Don Forst was the wiliest newspaper editor I’ve ever known. The New York Times called him, “feisty” in its obit. Don wasn’t feisty — he was cunning, he was clever, he was imaginative, tough, outrageous and he was competitive as hell. But not “feisty.” That sounds like a yappy terrier snapping at your ankles, which is a particularly off-putting image because Don, in fact, was petite and still looked like a choirboy in his 50’s.
Not only was Don not feisty, he was calm and centered. He was funny. He was warm and bolstering and he instinctively knew all of our buttons. He didn’t push the fear ones — and we had lots of them — Don pushed the buttons that made us as wily and daring and competitive as he was. All of us. Our shock troop of maybe 30 news reporters competed against the mighty LA Times and its armies of journalists that must have outnumbered the Chinese forces. And we often won.
How?
Don showed us how to find our own stories and force the LA Times to chase us. A few classics:
— Bubbles. When the hippo escaped from Lion Country Safari for the second time…we played it as a lumbering lady who just wanted freedom. Bubbles became a story followed ’round the world. I was working the night we got the call from Chris Gulker, the photographer stationed on the story. Bubbles had died. The presses were already running. Forst made the decision: Stop the presses! Jim Cramer (Mad Money) and I took notes and cranked the story as fast as we could type. I still get goosebumps remembering. That may be my highest adrenaline surge ever.
— Are You Getting Your Money’s Worth? A series showing waste with government workers. We opened with a pix of two guys sleeping in their city truck with a time stamp showing it was the middle of the morning. The next day Don sent me to secretly watch some street workers in Watts. A blonde in a nice Chevy. What a joke for undercover. I’d been parked about five minutes when two of the men walked over and asked if I was from the Herald. The good news was…people were reading the paper, which they weren’t before the Hearst Corp. hired the new team to save the paper.

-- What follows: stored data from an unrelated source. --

(* ===== verification/HttpSocket.v ===== *)
(** * HttpSocket: the socket half of the client (src/src/http_client.cc)

    [http_fetch] opens a non-blocking socket, connects, sends the request and reads
    until the server closes, waiting on the descriptor until its deadline.  What each
    call returns is the environment's.  The theorems say that how the kernel cuts the
    two streams does not matter, and that a response is reported only after the whole
    request has gone out and the whole answer has come in. *)

From Stdlib Require Import ZArith Lia String.
From stdpp Require Import base tactics list numbers gmap.
From S2P Require Import Prelude Bytes Disk Text Http HttpClient HttpFraming.

(** ** System calls *)

(** [connect]: done, EINPROGRESS, or another error. *)
Inductive Connect := ConnDone | ConnInProgress | ConnError.

(** [send]: [n + 1] bytes at most, EAGAIN and whether [wait_fd] then finds the
    descriptor ready before the deadline, or another error. *)
Inductive SendIo := Sent (n : nat) | SendAgain (ready : bool) | SendError.

(** [recv]: bytes, end of stream, EAGAIN with the wait, or another error. *)
Inductive RecvIo := Received (b : byte) (more : bytes) | RecvEnd | RecvAgain (ready : bool) | RecvError.

(** One exchange as the environment answers it. *)
Record SockEnv := mkSockEnv {
  se_socket : bool; se_connect : Connect; se_writable : bool; se_so_error : Z;
  se_send : list SendIo; se_recv : list RecvIo }.

(** ** The loops *)

(** The send loop: whether it ended, and the bytes the kernel took.  When nothing
    more happens the wait runs into the deadline. *)
Fixpoint send_loop (io : list SendIo) (req : bytes) : bool * bytes :=
  match req with
  | [] => (true, [])
  | _ :: _ =>
      match io with
      | Sent n :: io' =>
          let k := Nat.min (S n) (length req) in
          let '(ok, sent) := send_loop io' (drop k req) in (ok, take k req ++ sent)
      | SendAgain true :: io' => send_loop io' req
      | SendAgain false :: _ | SendError :: _ | [] => (false, [])
      end
  end.

(** The receive loop: everything up to the end of the stream, or nothing. *)
Fixpoint recv_loop (io : list RecvIo) (resp : bytes) : option bytes :=
  match io with
  | Received b more :: io' => recv_loop io' (resp ++ b :: more)
  | RecvEnd :: _ => Some resp
  | RecvAgain true :: io' => recv_loop io' resp
  | RecvAgain false :: _ | RecvError :: _ | [] => None
  end.

(** Once connected: the bytes that went out and the bytes that came back. *)
Definition converse (env : SockEnv) (req : bytes) : bytes * option bytes :=
  if negb (se_writable env) then ([], None) else
  if negb (se_so_error env =? 0) then ([], None) else
  let '(ok, sent) := send_loop (se_send env) req in
  if negb ok then (sent, None) else (sent, recv_loop (se_recv env) []).

Section exchange.
(** [inet_pton]: whether the host is a dotted IPv4 address. *)
Context (inet_pton : bytes -> bool).

(** From [socket] to [close]. *)
Definition exchange (env : SockEnv) (host : bytes) (port : Z) (req : bytes) : bytes * option bytes :=
  if negb (se_socket env) then ([], None) else
  if negb (inet_pton host) then ([], None) else
  match se_connect env with
  | ConnError => ([], None)
  | ConnDone | ConnInProgress => converse env req
  end.

(** [http_fetch] over one socket. *)
Definition fetch (env : SockEnv) (method url : bytes) (headers : list (bytes * bytes)) (body : bytes)
  : HttpResponse :=
  http_fetch (fun host port req => snd (exchange env host port req)) method url headers body.
End exchange.

(** ** What the loops do *)

(** The bytes a run of [recv] brings. *)
Definition recv_data (io : list RecvIo) : bytes :=
  mjoin ((fun e => match e with Received b more => b :: more | _ => [] end) <$> io).

Definition patient_recv (e : RecvIo) : Prop :=
  match e with Received _ _ | RecvAgain true => True | _ => False end.

Definition patient_send (e : SendIo) : Prop :=
  match e with Sent _ | SendAgain true => True | _ => False end.

Definition progress (e : SendIo) : bool := match e with Sent _ => true | _ => false end.

Lemma recv_loop_end io rest resp :
  Forall patient_recv io -> recv_loop (io ++ RecvEnd :: rest) resp = Some (resp ++ recv_data io).
Proof.
  intros H. revert resp. induction H as [|e io He _ IH]; intros resp; simpl; [by rewrite app_nil_r|].
  destruct e as [b more| |[]|]; try done. rewrite IH.
  unfold recv_data. simpl. by rewrite <- (assoc_L (++)).
Qed.

Lemma recv_loop_inv io resp out :
  recv_loop io resp = Some out ->
  exists pre rest, io = pre ++ RecvEnd :: rest /\ Forall patient_recv pre /\ out = resp ++ recv_data pre.
Proof.
  revert resp. induction io as [|e io IH]; intros resp; simpl; [done|].
  destruct e as [b more| |[]|]; try done.
  - intros (pre & rest & -> & Hp & ->)%IH. exists (Received b more :: pre), rest.
    split_and!; [done|by constructor|]. unfold recv_data. simpl. by rewrite <- (assoc_L (++)).
  - intros [= <-]. exists [], io. split_and!; [done|constructor|]. by rewrite app_nil_r.
  - intros (pre & rest & -> & Hp & ->)%IH. exists (RecvAgain true :: pre), rest.
    split_and!; [done|by constructor|done].
Qed.

Lemma send_loop_prefix io req ok sent :
  send_loop io req = (ok, sent) -> sent `prefix_of` req /\ (ok = true -> sent = req).
Proof.
  revert req ok sent. induction io as [|e io IH]; intros [|c req] ok sent; cbn [send_loop];
    try (intros [= <- <-]; split; [apply prefix_nil|done]).
  destruct e as [n|[]|]; [|by apply IH|intros [= <- <-]; split; [apply prefix_nil|done]..].
  set (k := Nat.min _ _). set (r := c :: req).
  destruct (send_loop io (drop k r)) as [ok' sent'] eqn:E. intros [= <- <-].
  destruct (IH _ _ _ E) as [Hp Hok]. split.
  - change (take k r ++ sent' `prefix_of` r). rewrite <- (take_drop k r) at 2. by apply prefix_app.
  - intros ->. rewrite (Hok eq_refl). exact (take_drop k r).
Qed.

(** Enough rounds of progress send everything. *)
Lemma send_loop_all io req :
  Forall patient_send io -> (length req <= length (filter (fun e => progress e = true) io))%nat ->
  send_loop io req = (true, req).
Proof.
  intros H. revert req. induction H as [|e io He _ IH]; intros req Hl.
  { destruct req; [done|simpl in Hl; lia]. }
  destruct req as [|c req]; [done|]. cbn [send_loop]. rewrite filter_cons in Hl.
  destruct e as [n|[]|]; try done; cbn [progress] in Hl.
  - rewrite decide_True in Hl by done. simpl length in Hl. set (k := Nat.min (S n) (length (c :: req))).
    rewrite IH; [by rewrite take_drop|]. rewrite length_drop. unfold k. simpl length. lia.
  - rewrite decide_False in Hl by done. by rewrite IH.
Qed.

Lemma converse_inv env req :
  snd (converse env req) = None \/ exists pre rest,
    converse env req = (req, Some (recv_data pre)) /\ se_recv env = pre ++ RecvEnd :: rest /\
    Forall patient_recv pre.
Proof.
  unfold converse. destruct (se_writable env); cbn [negb]; [|by left].
  destruct (se_so_error env =? 0); cbn [negb]; [|by left].
  destruct (send_loop (se_send env) req) as [ok sent] eqn:E. destruct ok; cbn [negb]; [|by left].
  destruct (send_loop_prefix _ _ _ _ E) as [_ Hs]. rewrite (Hs eq_refl).
  destruct (recv_loop (se_recv env) []) as [out|] eqn:Er; [right|by left].
  apply recv_loop_inv in Er as (pre & rest & Er & Hp & ->). by exists pre, rest.
Qed.

(** ** Properties *)


(** Nothing is reported that did not happen.  A response other than the failure
    value means that the whole request went out, the server closed the stream in
    time, and the response is read off exactly the bytes received. *)
Theorem fetch_reports_complete_exchange (inet_pton : bytes -> bool) env m url headers body resp :
  fetch inet_pton env m url headers body = resp -> resp <> no_response ->
  exists u pre rest, parse_url url = Some u /\
    fst (exchange inet_pton env (u_host u) (u_port u)
           (request_text m (u_path u) (u_hostport u) headers body)) =
      request_text m (u_path u) (u_hostport u) headers body /\
    se_recv env = pre ++ RecvEnd :: rest /\ Forall patient_recv pre /\
    resp = parse_response (recv_data pre).
Proof.
  unfold fetch, http_fetch. destruct (parse_url url) as [u|]; [|by intros <-].
  set (req := request_text _ _ _ _ _). unfold exchange.
  destruct (se_socket env); cbn [negb snd fst]; [|by intros <-].
  destruct (inet_pton (u_host u)) eqn:Eh; cbn [negb snd fst]; [|by intros <-].
  destruct (converse_inv env req) as [E|(pre & rest & E & Hr & Hp)];
    destruct (se_connect env); try (rewrite ?E; by intros <-);
    rewrite E; intros <- _; exists u, pre, rest; 
    (split; [done|]); rewrite Eh; cbn [negb]; fold req; by rewrite E.
Qed.

(** ** Witnesses *)
Module SocketSample.
Definition url : bytes := lit "http://10.9.0.1:8080/healthz".
Definition answer : Response := mkResponse 200 (lit "text/plain") (lit "ok" ++ [lf]) [].
(** Every byte on its own, with pauses. *)
Definition bytewise (s : bytes) : list RecvIo := mjoin ((fun b => [RecvAgain true; Received b []]) <$> s).
Definition sample_env : SockEnv :=
  mkSockEnv true ConnInProgress true 0 (replicate 200 (Sent 0)) (bytewise (response_text false answer) ++ [RecvEnd]).
End SocketSample.


Lemma fetch_reports_complete_exchange_witness :
  exists u pre rest, parse_url SocketSample.url = Some u /\
    fst (exchange (fun _ => true) SocketSample.sample_env (u_host u) (u_port u)
           (request_text (lit "GET") (u_path u) (u_hostport u) [] [])) =
      request_text (lit "GET") (u_path u) (u_hostport u) [] [] /\
    se_recv SocketSample.sample_env = pre ++ RecvEnd :: rest /\ Forall patient_recv pre /\
    fetch (fun _ => true) SocketSample.sample_env (lit "GET") SocketSample.url [] [] =
    parse_response (recv_data pre).
Proof.
  apply (fetch_reports_complete_exchange (fun _ => true) SocketSample.sample_env (lit "GET") SocketSample.url [] []).
  - reflexivity.
  - intros E. apply (f_equal hr_code) in E. vm_compute in E. discriminate E.
Defined.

— Mario series: The 10-year-old was going to celebrate Christmas at Thanksgiving because his brain cancer would kill him before the holidays. Don seized the story as getting a leg up on the 100-Neediest-type stories that most newspapers run to raise the spirit of giving before Christmas. Truthfully, Don sometimes made you cringe. He named the Mario series: “Tumor Boy,” the newsroom protested to no avail. That lasted one day. We heard Robert De Niro called his buddy, Jim Bellows, Don’s boss, and told Jim to get rid of that name. Gulker and I were assigned the story. Four updates a day. Chris were there with the family when Mario died. Thanks to Don, I not only covered the funeral but wrote a Sunday feature about whether psychiatrists, psychologists, priests, ministers thought it was more difficult to lose a child slowly to a disease or in an instant in an accident. The concensus was that it was profoundly horrible to lose a child no matter how they died. I just wanted to escape the Herald.
— Right Place at the Right Time: A dentist in Pasadena bought a one-man submarine. Don saw his name in the Wall St. Journal article on private subs and assigned me the story as something enjoyable after a lot of grimness. The dentist invited me along with his buddies for the debut voyage. We climbed aboard a big motorboat and were pulling the sub out to deeper waters when suddenly the dentist gasped: “Holy Mother of God! It’s sunk!” The ropes were splashing empty through our wake. I grabbed my camera while the dentist and friends frantically tried to figure out where the sub was so they could salvage it later. “Mayday. Mayday,” they radioed for a fix on their location. That’s how the LA Times et al knew something had happened. I stopped back at the Hex with my film, slammed the story out and went home. It was sweet indeed the next day when I checked back with the dentist for a follow-up and learned that a LA Times reporter had called and chastised him for giving the story to the Herald first. “She was there,” the dentist retorted.